*** Opening of Data for the task ***

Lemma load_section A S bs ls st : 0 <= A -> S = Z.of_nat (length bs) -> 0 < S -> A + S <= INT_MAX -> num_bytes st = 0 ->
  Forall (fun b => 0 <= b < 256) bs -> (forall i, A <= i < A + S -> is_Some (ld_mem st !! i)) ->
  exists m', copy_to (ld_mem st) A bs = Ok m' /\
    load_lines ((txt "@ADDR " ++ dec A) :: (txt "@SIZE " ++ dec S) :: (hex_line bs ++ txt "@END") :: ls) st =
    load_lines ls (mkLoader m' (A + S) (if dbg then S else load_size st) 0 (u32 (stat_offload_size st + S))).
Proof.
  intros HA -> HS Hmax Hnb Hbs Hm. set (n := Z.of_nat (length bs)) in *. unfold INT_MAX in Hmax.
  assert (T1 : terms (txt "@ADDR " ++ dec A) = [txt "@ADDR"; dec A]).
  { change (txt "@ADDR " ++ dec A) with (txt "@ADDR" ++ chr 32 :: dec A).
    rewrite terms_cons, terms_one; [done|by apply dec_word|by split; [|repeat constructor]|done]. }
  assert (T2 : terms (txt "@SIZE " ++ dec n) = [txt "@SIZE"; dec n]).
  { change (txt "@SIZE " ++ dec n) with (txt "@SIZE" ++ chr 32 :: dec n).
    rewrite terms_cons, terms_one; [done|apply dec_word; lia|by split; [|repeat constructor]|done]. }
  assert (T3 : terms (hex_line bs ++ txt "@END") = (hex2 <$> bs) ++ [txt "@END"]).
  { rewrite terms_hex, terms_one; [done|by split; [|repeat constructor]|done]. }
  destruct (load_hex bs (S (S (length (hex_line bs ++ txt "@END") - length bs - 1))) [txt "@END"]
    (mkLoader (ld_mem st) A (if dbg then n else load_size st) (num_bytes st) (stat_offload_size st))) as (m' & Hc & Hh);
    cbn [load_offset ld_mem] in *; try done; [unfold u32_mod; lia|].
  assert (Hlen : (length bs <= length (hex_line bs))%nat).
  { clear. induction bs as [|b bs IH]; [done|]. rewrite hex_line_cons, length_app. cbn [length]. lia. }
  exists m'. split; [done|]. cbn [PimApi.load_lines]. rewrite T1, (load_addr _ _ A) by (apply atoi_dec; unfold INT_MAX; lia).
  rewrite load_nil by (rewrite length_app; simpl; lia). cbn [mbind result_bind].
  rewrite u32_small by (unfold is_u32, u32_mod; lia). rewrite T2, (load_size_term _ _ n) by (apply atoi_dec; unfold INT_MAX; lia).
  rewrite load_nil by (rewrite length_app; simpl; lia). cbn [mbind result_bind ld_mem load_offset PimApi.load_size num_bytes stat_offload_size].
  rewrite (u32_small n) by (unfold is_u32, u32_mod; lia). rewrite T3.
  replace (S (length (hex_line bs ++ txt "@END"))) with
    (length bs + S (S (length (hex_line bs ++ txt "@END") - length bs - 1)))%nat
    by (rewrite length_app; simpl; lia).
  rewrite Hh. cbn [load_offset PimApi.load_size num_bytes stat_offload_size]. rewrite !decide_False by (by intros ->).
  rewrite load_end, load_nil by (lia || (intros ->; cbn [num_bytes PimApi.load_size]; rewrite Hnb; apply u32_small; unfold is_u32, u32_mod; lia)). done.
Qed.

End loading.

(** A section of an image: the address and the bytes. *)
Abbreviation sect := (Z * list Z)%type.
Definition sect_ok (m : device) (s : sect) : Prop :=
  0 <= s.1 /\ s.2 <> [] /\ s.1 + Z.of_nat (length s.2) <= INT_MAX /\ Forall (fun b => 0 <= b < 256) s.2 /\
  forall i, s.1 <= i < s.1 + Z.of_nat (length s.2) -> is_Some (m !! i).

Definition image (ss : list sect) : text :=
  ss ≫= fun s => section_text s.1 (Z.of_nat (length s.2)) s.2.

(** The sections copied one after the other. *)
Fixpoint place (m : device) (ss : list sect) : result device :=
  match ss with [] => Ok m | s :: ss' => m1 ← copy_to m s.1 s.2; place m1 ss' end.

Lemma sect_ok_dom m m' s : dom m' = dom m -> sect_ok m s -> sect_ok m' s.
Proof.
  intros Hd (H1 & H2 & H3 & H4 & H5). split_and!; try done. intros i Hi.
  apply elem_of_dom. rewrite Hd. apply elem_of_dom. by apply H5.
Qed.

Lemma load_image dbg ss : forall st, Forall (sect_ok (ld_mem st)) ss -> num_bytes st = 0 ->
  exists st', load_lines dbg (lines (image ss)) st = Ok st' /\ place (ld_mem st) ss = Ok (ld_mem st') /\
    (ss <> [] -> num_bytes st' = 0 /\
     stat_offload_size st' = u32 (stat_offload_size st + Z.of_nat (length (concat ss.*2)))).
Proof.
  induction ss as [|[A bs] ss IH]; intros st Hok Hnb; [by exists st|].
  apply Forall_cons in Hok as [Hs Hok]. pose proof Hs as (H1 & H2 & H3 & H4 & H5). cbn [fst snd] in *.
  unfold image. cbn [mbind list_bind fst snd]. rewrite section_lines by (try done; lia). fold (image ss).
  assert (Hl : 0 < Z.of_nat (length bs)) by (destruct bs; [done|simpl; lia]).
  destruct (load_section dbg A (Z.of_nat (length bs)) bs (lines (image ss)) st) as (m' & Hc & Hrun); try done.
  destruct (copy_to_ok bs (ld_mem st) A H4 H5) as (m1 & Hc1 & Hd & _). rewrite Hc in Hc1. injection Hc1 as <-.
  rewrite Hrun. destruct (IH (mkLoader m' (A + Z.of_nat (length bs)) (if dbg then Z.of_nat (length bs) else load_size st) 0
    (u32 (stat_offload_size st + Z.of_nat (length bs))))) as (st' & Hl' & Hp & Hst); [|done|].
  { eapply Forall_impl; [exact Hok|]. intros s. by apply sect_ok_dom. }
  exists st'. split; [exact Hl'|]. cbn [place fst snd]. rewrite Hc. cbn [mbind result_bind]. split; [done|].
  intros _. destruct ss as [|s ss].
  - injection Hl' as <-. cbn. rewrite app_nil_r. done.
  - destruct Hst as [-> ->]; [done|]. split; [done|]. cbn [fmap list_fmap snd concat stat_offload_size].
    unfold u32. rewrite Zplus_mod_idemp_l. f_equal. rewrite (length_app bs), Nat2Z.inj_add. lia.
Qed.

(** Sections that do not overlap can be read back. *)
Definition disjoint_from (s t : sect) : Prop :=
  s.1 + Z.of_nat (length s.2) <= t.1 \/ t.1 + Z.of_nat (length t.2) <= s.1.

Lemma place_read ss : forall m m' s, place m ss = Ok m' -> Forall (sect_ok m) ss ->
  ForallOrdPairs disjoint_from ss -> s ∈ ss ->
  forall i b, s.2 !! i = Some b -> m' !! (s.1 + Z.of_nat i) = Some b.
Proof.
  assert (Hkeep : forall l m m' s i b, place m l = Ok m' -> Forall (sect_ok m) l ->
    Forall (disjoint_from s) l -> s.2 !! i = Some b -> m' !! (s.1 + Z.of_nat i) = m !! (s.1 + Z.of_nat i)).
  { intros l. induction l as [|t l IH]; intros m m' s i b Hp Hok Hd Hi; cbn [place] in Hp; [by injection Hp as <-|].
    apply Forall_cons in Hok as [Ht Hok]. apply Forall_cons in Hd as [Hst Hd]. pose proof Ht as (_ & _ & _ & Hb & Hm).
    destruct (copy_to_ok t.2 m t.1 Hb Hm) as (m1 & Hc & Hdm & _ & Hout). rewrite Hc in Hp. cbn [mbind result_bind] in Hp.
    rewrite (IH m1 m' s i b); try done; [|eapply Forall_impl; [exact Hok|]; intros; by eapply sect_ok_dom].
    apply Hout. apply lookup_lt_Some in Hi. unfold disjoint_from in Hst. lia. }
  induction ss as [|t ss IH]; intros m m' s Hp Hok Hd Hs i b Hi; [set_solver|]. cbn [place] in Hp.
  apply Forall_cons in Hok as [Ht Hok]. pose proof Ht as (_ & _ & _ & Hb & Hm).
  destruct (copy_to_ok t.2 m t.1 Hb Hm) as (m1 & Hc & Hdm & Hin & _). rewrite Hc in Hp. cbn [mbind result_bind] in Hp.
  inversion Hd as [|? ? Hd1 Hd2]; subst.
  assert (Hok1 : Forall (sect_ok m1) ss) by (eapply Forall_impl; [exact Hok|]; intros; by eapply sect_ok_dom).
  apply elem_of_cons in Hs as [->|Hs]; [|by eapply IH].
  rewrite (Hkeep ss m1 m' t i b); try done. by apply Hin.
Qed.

*** Close of Data for the task ***

**Task item:** In the entries above, find the line with "Definition image (ss" and the line with "apply Forall_cons in Hok as [Hs", then set down exactly those two and every line between them, nothing else.

**Finished task:**
Definition image (ss : list sect) : text :=
  ss ≫= fun s => section_text s.1 (Z.of_nat (length s.2)) s.2.

(** The sections copied one after the other. *)
Fixpoint place (m : device) (ss : list sect) : result device :=
  match ss with [] => Ok m | s :: ss' => m1 ← copy_to m s.1 s.2; place m1 ss' end.

Lemma sect_ok_dom m m' s : dom m' = dom m -> sect_ok m s -> sect_ok m' s.
Proof.
  intros Hd (H1 & H2 & H3 & H4 & H5). split_and!; try done. intros i Hi.
  apply elem_of_dom. rewrite Hd. apply elem_of_dom. by apply H5.
Qed.

Lemma load_image dbg ss : forall st, Forall (sect_ok (ld_mem st)) ss -> num_bytes st = 0 ->
  exists st', load_lines dbg (lines (image ss)) st = Ok st' /\ place (ld_mem st) ss = Ok (ld_mem st') /\
    (ss <> [] -> num_bytes st' = 0 /\
     stat_offload_size st' = u32 (stat_offload_size st + Z.of_nat (length (concat ss.*2)))).
Proof.
  induction ss as [|[A bs] ss IH]; intros st Hok Hnb; [by exists st|].
  apply Forall_cons in Hok as [Hs Hok]. pose proof Hs as (H1 & H2 & H3 & H4 & H5). cbn [fst snd] in *.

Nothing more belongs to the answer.